## Records from a collection:
········

(* ===== verification/Kalloc.v ===== *)
(** * kalloc.c: the physical page allocator

    The free list is threaded through the free pages themselves: each free
    page holds the address of the next one in its first 8 bytes.  The
    specification is a list of pages: [kalloc] pops it, [kfree] pushes. *)

From S2P Require Import Prelude State Spinlock CString Mem.

Module Kalloc.
Section kalloc.
Context {img : Image}.

Definition kfree (pa : Z) : K unit :=
  if negb (pa mod PGSIZE =? 0) || (pa <? sym_end) || (PHYSTOP <=? pa) then panic "kfree" else
  modify (upd k_mem (fun m => memset m pa 1 PGSIZE)) ;!
  acquire Lkmem ;!
  let! fl := gets k_freelist in
  st64 pa fl ;!                                 (* r->next = kmem.freelist *)
  modify (upd k_freelist (fun _ => pa)) ;!
  release Lkmem.

Definition kalloc : K Z :=
  acquire Lkmem ;!
  let! r := gets k_freelist in
  when (negb (r =? 0))
    (let! next := ld64 r in modify (upd k_freelist (fun _ => next))) ;!
  release Lkmem ;!
  when (negb (r =? 0)) (modify (upd k_mem (fun m => memset m r 5 PGSIZE))) ;!
  ret r.

Fixpoint freerange_loop (fuel : nat) (p pa_end : Z) : K unit :=
  if p + PGSIZE <=? pa_end then
    match fuel with
    | O => nofuel
    | S fuel => kfree p ;! freerange_loop fuel (p + PGSIZE) pa_end
    end
  else ret tt.
(** A page is at least one byte long, so the loop runs at most
    [pa_end / PGSIZE] times. *)
Definition freerange (pa_start pa_end : Z) : K unit :=
  freerange_loop (Z.to_nat (pa_end / PGSIZE)) (PGROUNDUP pa_start) pa_end.

Definition kinit : K unit := freerange sym_end PHYSTOP.

(** ** Frames *)

Section segs.
Context (P : kstate -> kstate -> Prop) `{!PreOrder P}
  `{!Blind P k_mem, !Blind P k_freelist, !Blind P k_held, !Blind P k_cpu}.
Lemma segs_kfree pa : segs P (kfree pa).
Proof. unfold kfree. segs_tac. Qed.
Lemma segs_kalloc : segs P kalloc.
Proof. unfold kalloc. segs_tac. Qed.
End segs.

Lemma nosw_kfree pa : noswitch (kfree pa).
Proof. unfold kfree. nosw_tac. Qed.
Lemma nosw_kalloc : noswitch kalloc.
Proof. unfold kalloc. nosw_tac. Qed.

(** ** The abstract free list *)

(** The pages linked from [r], in order. *)
Fixpoint linked (m : gmap Z Z) (r : Z) (l : list Z) : Prop :=
  match l with
  | [] => r = 0
  | p :: l => r = p /\ linked m (load64 m p) l
  end.

Definition page_ok (pa : Z) : Prop := pa mod PGSIZE = 0 /\ sym_end <= pa < PHYSTOP.

Definition free_pages (s : kstate) (l : list Z) : Prop :=
  linked (k_mem s) (k_freelist s) l /\ NoDup l /\ Forall page_ok l.

(** The result of [kalloc] from a state whose free pages are [l]. *)
Definition kalloc_post (s : kstate) (l : list Z) (r : Z) (s' : kstate) : Prop :=
  match l with
  | [] => r = 0 /\ k_mem s' = k_mem s /\ free_pages s' []
  | p :: l' => r = p /\ page_filled (k_mem s) p 5 (k_mem s') /\ free_pages s' l'
  end.

Lemma linked_ext m m' r l :
  (forall p, p ∈ l -> load64 m' p = load64 m p) -> linked m r l -> linked m' r l.
Proof.
  revert r. induction l as [|p l IH]; simpl; intros r H; [done|].
  intros [-> Hl]. split; [done|]. rewrite H by left. apply IH; [|done].
  intros. apply H. by right.
Qed.

Lemma linked_memset m r l p c :
  linked m r l -> Forall page_ok l -> p mod PGSIZE = 0 -> p ∉ l ->
  linked (memset m p c PGSIZE) r l.
Proof.
  intros Hl Hok Hp Hn. eapply linked_ext; [|done]. intros q Hq.
  destruct (proj1 (list.Forall_forall _ _) Hok q Hq) as [Hq0 _].
  apply load64_memset_out; [unfold PGSIZE; lia|].
  destruct (page_disjoint p q) as [?|?]; auto; [by intros ->|unfold PGSIZE in *; lia..].
Qed.

Lemma linked_store64 m r l p v :
  linked m r l -> Forall page_ok l -> p mod PGSIZE = 0 -> p ∉ l ->
  linked (store64 m p v) r l.
Proof.
  intros Hl Hok Hp Hn. eapply linked_ext; [|done]. intros q Hq.
  destruct (proj1 (list.Forall_forall _ _) Hok q Hq) as [Hq0 _].
  apply load64_store64_ne.
  destruct (page_disjoint p q) as [?|?]; auto; [by intros ->|unfold PGSIZE in *; lia..].
Qed.

Lemma wp_kalloc s l (Q : Z -> kstate -> Prop) :
  0 < sym_end -> hart_wf s -> Lkmem ∉ k_held s -> free_pages s l ->
  (forall r s', hart_same s s' -> only_mem s s' -> kalloc_post s l r s' -> Q r s') ->
  wp kalloc s Q.
Proof.
  intros Himg [Hn Hs] Hlk (Hl & Hnd & Hok) HQ.
  assert (Hseg : segs only_mem kalloc) by eauto using segs_kalloc with typeclass_instances.
  cut (wp kalloc s (fun r s' => hart_same s s' /\ kalloc_post s l r s')).
  { intros (r & s' & E & Hh & Hp)%wp_done. apply wp_done. exists r, s'. split; [done|].
    apply HQ; auto. by eapply segs_done. }
  unfold kalloc. wp_step. apply wp_acquire; [done|]. do 2 wp_step. wp_step. ksimp.
  destruct l as [|p l]; simpl in Hl.
  - rewrite Hl. simpl. do 2 wp_step.
    apply (wp_release Lkmem _ (k_held s)); ksimp; [done|done|done|lia|].
    repeat wp_step. split; [by apply (lock_unlock Lkmem)|]. done.
  - destruct Hl as [Hfl Hl]. rewrite Hfl.
    apply Forall_cons in Hok as [[Hp0 Hpr] Hok]. apply NoDup_cons in Hnd as [Hpn Hnd].
    rewrite (proj2 (Z.eqb_neq p 0)) by lia. simpl. wp_step.
    unfold ld64. do 3 wp_step.
    apply (wp_release Lkmem _ (k_held s)); ksimp; [done|done|done|lia|].
    repeat wp_step. split; [by apply (lock_unlock Lkmem)|].
    ksimp. split; [done|]. split; [apply memset_filled|]. unfold free_pages. ksimp.
    split; [|done]. by apply linked_memset.
Qed.

Lemma wp_kfree s l pa (Q : unit -> kstate -> Prop) :
  0 < sym_end -> hart_wf s -> Lkmem ∉ k_held s -> free_pages s l -> page_ok pa -> pa ∉ l ->
  (forall s', hart_same s s' -> only_mem s s' -> free_pages s' (pa :: l) ->
     (forall x, x < pa \/ pa + PGSIZE <= x -> rd (k_mem s') x = rd (k_mem s) x) ->
     Q tt s') ->
  wp (kfree pa) s Q.
Proof.
  intros Himg [Hn Hs] Hlk (Hl & Hnd & Hok) [Hp0 Hpr] Hpa HQ.
  assert (Hseg : segs only_mem (kfree pa)) by eauto using segs_kfree with typeclass_instances.
  cut (wp (kfree pa) s (fun _ s' => hart_same s s' /\ free_pages s' (pa :: l) /\
    forall x, x < pa \/ pa + PGSIZE <= x -> rd (k_mem s') x = rd (k_mem s) x)).
  { intros ([] & s' & E & Hh & Hf & Hx)%wp_done. apply wp_done. exists tt, s'. split; [done|].
    apply HQ; auto. by eapply segs_done. }
  unfold kfree. rewrite Hp0. rewrite (proj2 (Z.ltb_ge _ _)), (proj2 (Z.leb_gt _ _)) by lia.
  rewrite Z.eqb_refl; cbn [negb orb]. do 2 wp_step. ksimp. wp_step. apply wp_acquire; [done|]. do 2 wp_step. ksimp.
  unfold st64. do 4 wp_step.
  assert (Hfl : u64 (k_freelist s) = k_freelist s).
  { apply u64_small. destruct l as [|q l]; simpl in Hl; [lia|]. destruct Hl as [-> _].
    apply Forall_cons in Hok as [[_ ?] _]. unfold PHYSTOP, KERNBASE in *. lia. }
  apply (wp_release Lkmem _ (k_held s)); ksimp; [done|done|done|lia|].
  split; [|split].
  - apply (lock_unlock Lkmem); ksimp; done.
  - unfold free_pages. ksimp. simpl. rewrite load64_store64_same, Hfl.
    split; [split; [done|]|split; [by constructor|by constructor; [split|]]].
    apply linked_store64; auto. by apply linked_memset.
  - intros x Hx. rewrite rd_store64_ne by (unfold PGSIZE in *; lia).
    rewrite memset_spec by (unfold PGSIZE; lia).
    destruct (Z.leb_spec pa x), (Z.ltb_spec x (pa + PGSIZE)); simpl; auto; lia.
Qed.

(** The [n] pages from [p] on. *)
Fixpoint pages (p : Z) (n : nat) : list Z :=
  match n with O => [] | S n => p :: pages (p + PGSIZE) n end.

Lemma elem_of_pages q p n : q ∈ pages p n -> exists k, (k < n)%nat /\ q = p + Z.of_nat k * PGSIZE.
Proof.
  revert p. induction n as [|n IH]; simpl; intros p H; [by apply not_elem_of_nil in H|].
  apply elem_of_cons in H as [->|H]; [exists 0%nat; split; lia|].
  destruct (IH _ H) as (k & ? & ->). exists (S k). split; lia.
Qed.

Lemma pages_elem p n k : (k < n)%nat -> p + Z.of_nat k * PGSIZE ∈ pages p n.
Proof.
  revert p k. induction n as [|n IH]; intros p k Hk; [lia|]. simpl. destruct k as [|k].
  - replace (p + Z.of_nat 0 * PGSIZE) with p by lia. left.
  - right. replace (p + Z.of_nat (S k) * PGSIZE) with (p + PGSIZE + Z.of_nat k * PGSIZE) by lia.
    apply IH. lia.
Qed.

(** Every page above the image is in the range [kinit] frees. *)
Lemma all_pages pa : 0 < sym_end <= PHYSTOP -> page_ok pa ->
  pa ∈ rev (pages (PGROUNDUP sym_end) (Z.to_nat ((PHYSTOP - PGROUNDUP sym_end) / PGSIZE))).
Proof.
  intros Himg [Hal Hr]. apply list_elem_of_In, in_rev, list_elem_of_In; rewrite ?rev_involutive.
  assert (PHYSTOP = 557056 * PGSIZE) as HP by done.
  destruct (PGROUNDUP_spec sym_end) as [Hal' Hr']; [unfold PGSIZE in *; lia|].
  apply Z.mod_divide in Hal as [a ->]; [|done]. apply Z.mod_divide in Hal' as [b Hb]; [|done].
  rewrite Hb in *. rewrite HP in *.
  replace (557056 * PGSIZE - b * PGSIZE) with ((557056 - b) * PGSIZE) by lia.
  rewrite Z.div_mul by done. unfold PGSIZE in Hr, Hr'.
  replace (a * PGSIZE) with (b * PGSIZE + Z.of_nat (Z.to_nat (a - b)) * PGSIZE)
    by (rewrite Z2Nat.id by lia; lia).
  apply pages_elem. lia.
Qed.

Lemma wp_freerange_loop fuel p pa_end s l (Q : unit -> kstate -> Prop) :
  0 < sym_end -> hart_wf s -> Lkmem ∉ k_held s -> free_pages s l ->
  p mod PGSIZE = 0 -> sym_end <= p -> pa_end <= PHYSTOP ->
  (forall q, q ∈ l -> q < p) -> pa_end - p <= Z.of_nat fuel * PGSIZE ->
  (forall s', hart_same s s' -> only_mem s s' ->
     free_pages s' (rev (pages p (Z.to_nat ((pa_end - p) / PGSIZE))) ++ l) -> Q tt s') ->
  wp (freerange_loop fuel p pa_end) s Q.
Proof.
  intros Himg. revert p s l Q. induction fuel as [|fuel IH]; intros p s l Q Hw Hlk Hf Hp Hpe Hend Hlt Hfuel HQ.
  - simpl. destruct (Z.leb_spec (p + PGSIZE) pa_end); [unfold PGSIZE in *; lia|].
    apply wp_ret. apply HQ; [done|done|].
    assert ((pa_end - p) / PGSIZE <= 0) by (apply Z.div_le_upper_bound; unfold PGSIZE in *; lia).
    by rewrite Z2Nat.nonpos by lia.
  - simpl. destruct (Z.leb_spec (p + PGSIZE) pa_end).
    + apply wp_bind. apply (wp_kfree s l p); auto.
      { split; [done|]. unfold PGSIZE in *; lia. }
      { intros Hin%Hlt. lia. }
      intros s1 Hh1 Hm1 Hf1 _.
      apply (IH _ s1 (p :: l)); auto.
      * by eapply hart_same_wf.
      * by destruct Hh1 as [-> _].
      * by apply pg_aligned_step.
      * unfold PGSIZE in *; lia.
      * intros q [->|Hq%Hlt]%elem_of_cons; unfold PGSIZE in *; lia.
      * unfold PGSIZE in *; lia.
      * intros s' Hh Hm Hf'. apply HQ; [by etrans|by etrans|].
        assert ((pa_end - p) / PGSIZE = (pa_end - (p + PGSIZE)) / PGSIZE + 1) as ->.
        { rewrite <- Z.div_add by done. f_equal. unfold PGSIZE; lia. }
        assert (0 <= (pa_end - (p + PGSIZE)) / PGSIZE) by (apply Z.div_pos; unfold PGSIZE in *; lia).
        rewrite Z2Nat.inj_add by lia. rewrite Nat.add_comm. simpl.
        by rewrite <- app_assoc.
    + apply wp_ret. apply HQ; [done|done|].
      assert ((pa_end - p) / PGSIZE <= 0).
      { apply Z.lt_succ_r. apply Z.div_lt_upper_bound; unfold PGSIZE in *; lia. }
      by rewrite Z2Nat.nonpos by lia.
Qed.

Lemma wp_kinit s (Q : unit -> kstate -> Prop) :
  0 < sym_end <= PHYSTOP -> hart_wf s -> Lkmem ∉ k_held s -> k_freelist s = 0 ->
  (forall s', hart_same s s' -> only_mem s s' ->
     free_pages s' (rev (pages (PGROUNDUP sym_end) (Z.to_nat ((PHYSTOP - PGROUNDUP sym_end) / PGSIZE)))) ->
     Q tt s') ->
  wp kinit s Q.
Proof.
  intros Himg Hw Hlk Hfl HQ. unfold kinit, freerange.
  assert (PHYSTOP = 2281701376) by done.
  destruct (PGROUNDUP_spec sym_end) as [Hal Hr]; [unfold PGSIZE in *; lia|].
  apply (wp_freerange_loop _ _ _ s []); auto; try lia.
  - split; [done|]. split; constructor.
  - intros q Hq. by apply not_elem_of_nil in Hq.
  - pose proof (Z.mul_succ_div_gt PHYSTOP PGSIZE ltac:(done)).
    rewrite Z2Nat.id by (apply Z.div_pos; unfold PGSIZE; lia).
    change (PHYSTOP / PGSIZE) with 557056. unfold PGSIZE. lia.
  - intros s' Hh Ho Hf. apply HQ; auto. by rewrite app_nil_r in Hf.
Qed.

(** ** Properties *)

(** C33. [kalloc] pops the free list: it returns the first free page, filled
    with the junk byte 5 and taken off the list, or 0 when there is none; no
    other byte of memory changes, and it leaves the locks and the interrupt
    state of the hart as they were. *)
Theorem kalloc_spec s l :
  0 < sym_end -> hart_wf s -> Lkmem ∉ k_held s -> free_pages s l ->
  exists r s', kalloc s = Done r s' /\ kalloc_post s l r s' /\ hart_same s s' /\ only_mem s s'.
Proof.
  intros. apply wp_done. apply (wp_kalloc s l); auto.
Qed.

(** Freeing a page and allocating again gives that page back and leaves
    the free list as it was: the allocator neither loses nor duplicates
    pages. *)
Theorem kfree_kalloc s l pa :
  0 < sym_end -> hart_wf s -> Lkmem ∉ k_held s -> free_pages s l -> page_ok pa -> pa ∉ l ->
  exists s', (kfree pa ;! kalloc) s = Done pa s' /\ free_pages s' l /\ hart_same s s' /\
    forall x, x < pa \/ pa + PGSIZE <= x -> rd (k_mem s') x = rd (k_mem s) x.
Proof.
  intros Himg Hw Hlk Hf Hp Hn.
  cut (wp (kfree pa ;! kalloc) s (fun r s' => r = pa /\ free_pages s' l /\ hart_same s s' /\
    forall x, x < pa \/ pa + PGSIZE <= x -> rd (k_mem s') x = rd (k_mem s) x)).
  { intros (r & s' & ? & -> & ?)%wp_done. eauto. }
  wp_step. apply (wp_kfree s l); auto. intros s1 Hh1 _ Hf1 Hx1.
  apply (wp_kalloc s1 (pa :: l)); auto; [by eapply hart_same_wf|by destruct Hh1 as [-> _]|].
  intros r s2 Hh2 _ (-> & Hm & Hf2). split; [done|]. split; [done|]. split; [by etrans|].
  intros x Hx. rewrite Hm. destruct (Z.leb_spec pa x), (Z.ltb_spec x (pa + PGSIZE)); simpl; auto; lia.
Qed.

(** After [kinit] every page from the end of the kernel image to PHYSTOP
    is on the free list, once; the loop of [freerange] is over within its
    bound. *)
Theorem kinit_spec s :
  0 < sym_end <= PHYSTOP -> hart_wf s -> Lkmem ∉ k_held s -> k_freelist s = 0 ->
  exists s' l, kinit s = Done tt s' /\ free_pages s' l /\
    (forall pa, pa ∈ l <-> page_ok pa) /\ hart_same s s'.
Proof.
  intros Himg Hw Hlk Hfl.
  cut (wp kinit s (fun _ s' => exists l, free_pages s' l /\
    (forall pa, pa ∈ l <-> page_ok pa) /\ hart_same s s')).
  { intros ([] & s' & E & l & H)%wp_done. eauto. }
  apply wp_kinit; auto. intros s' Hh _ Hf. eexists. split; [exact Hf|]. split; [|done].
  intros pa. split; [|by apply all_pages].
  intros Hin. destruct Hf as (_ & _ & Hok). by apply (proj1 (Forall_forall _ _) Hok).
Qed.

End kalloc.

(** Two free pages. *)
Definition two_pages : kstate :=
  bss <| k_mem := store64 ∅ 0x87ffe000 0x87fff000 |> <| k_freelist := 0x87ffe000 |>.

Lemma two_pages_free : @free_pages sample_image two_pages [0x87ffe000; 0x87fff000].
Proof.
  split; [vm_compute; auto|]. split; [by apply (bool_decide_unpack _); vm_compute|].
  repeat constructor; vm_compute; congruence.
Qed.
Lemma two_pages_hart : hart_wf two_pages /\ Lkmem ∉ k_held two_pages.
Proof. split; [split; done|]. apply not_elem_of_nil. Qed.

Lemma kalloc_spec_witness :
  exists r s', @kalloc two_pages = Done r s' /\ r = 0x87ffe000.
Proof.
  destruct (kalloc_spec (img := sample_image) two_pages _ eq_refl (proj1 two_pages_hart)
    (proj2 two_pages_hart) two_pages_free) as (r & s' & E & (Hr & _) & _).
  exists r, s'. split; [exact E|exact Hr].
Defined.

Lemma kfree_kalloc_witness :
  exists s', (@kfree sample_image 0x87ffd000 ;! kalloc) two_pages = Done 0x87ffd000 s'.
Proof.
  destruct (kfree_kalloc (img := sample_image) two_pages _ 0x87ffd000 eq_refl (proj1 two_pages_hart)
    (proj2 two_pages_hart) two_pages_free) as (s' & E & _).
  - repeat split; vm_compute; congruence.
  - by apply (bool_decide_unpack _); vm_compute.
  - exists s'. exact E.
Defined.

Lemma kinit_spec_witness :
  exists s' (l : list Z), @kinit sample_image bss = Done tt s' /\ 0x87fff000 ∈ l.
Proof.
  destruct (kinit_spec (img := sample_image) bss) as (s' & l & E & _ & Hl & _).
  - split; vm_compute; congruence.
  - split; done.
  - apply not_elem_of_nil.
  - reflexivity.
  - exists s', l. split; [exact E|]. apply Hl. repeat split; vm_compute; congruence.
Defined.

End Kalloc.
Export Kalloc.
#[export] Hint Resolve segs_kfree segs_kalloc : segs.
#[export] Hint Resolve nosw_kfree nosw_kalloc : nosw.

········

## AIM OF THE TASK:
Show all lines above that contain "leaves".

## RESULT BELOW:
    other byte of memory changes, and it leaves the locks and the interrupt
(** Freeing a page and allocating again gives that page back and leaves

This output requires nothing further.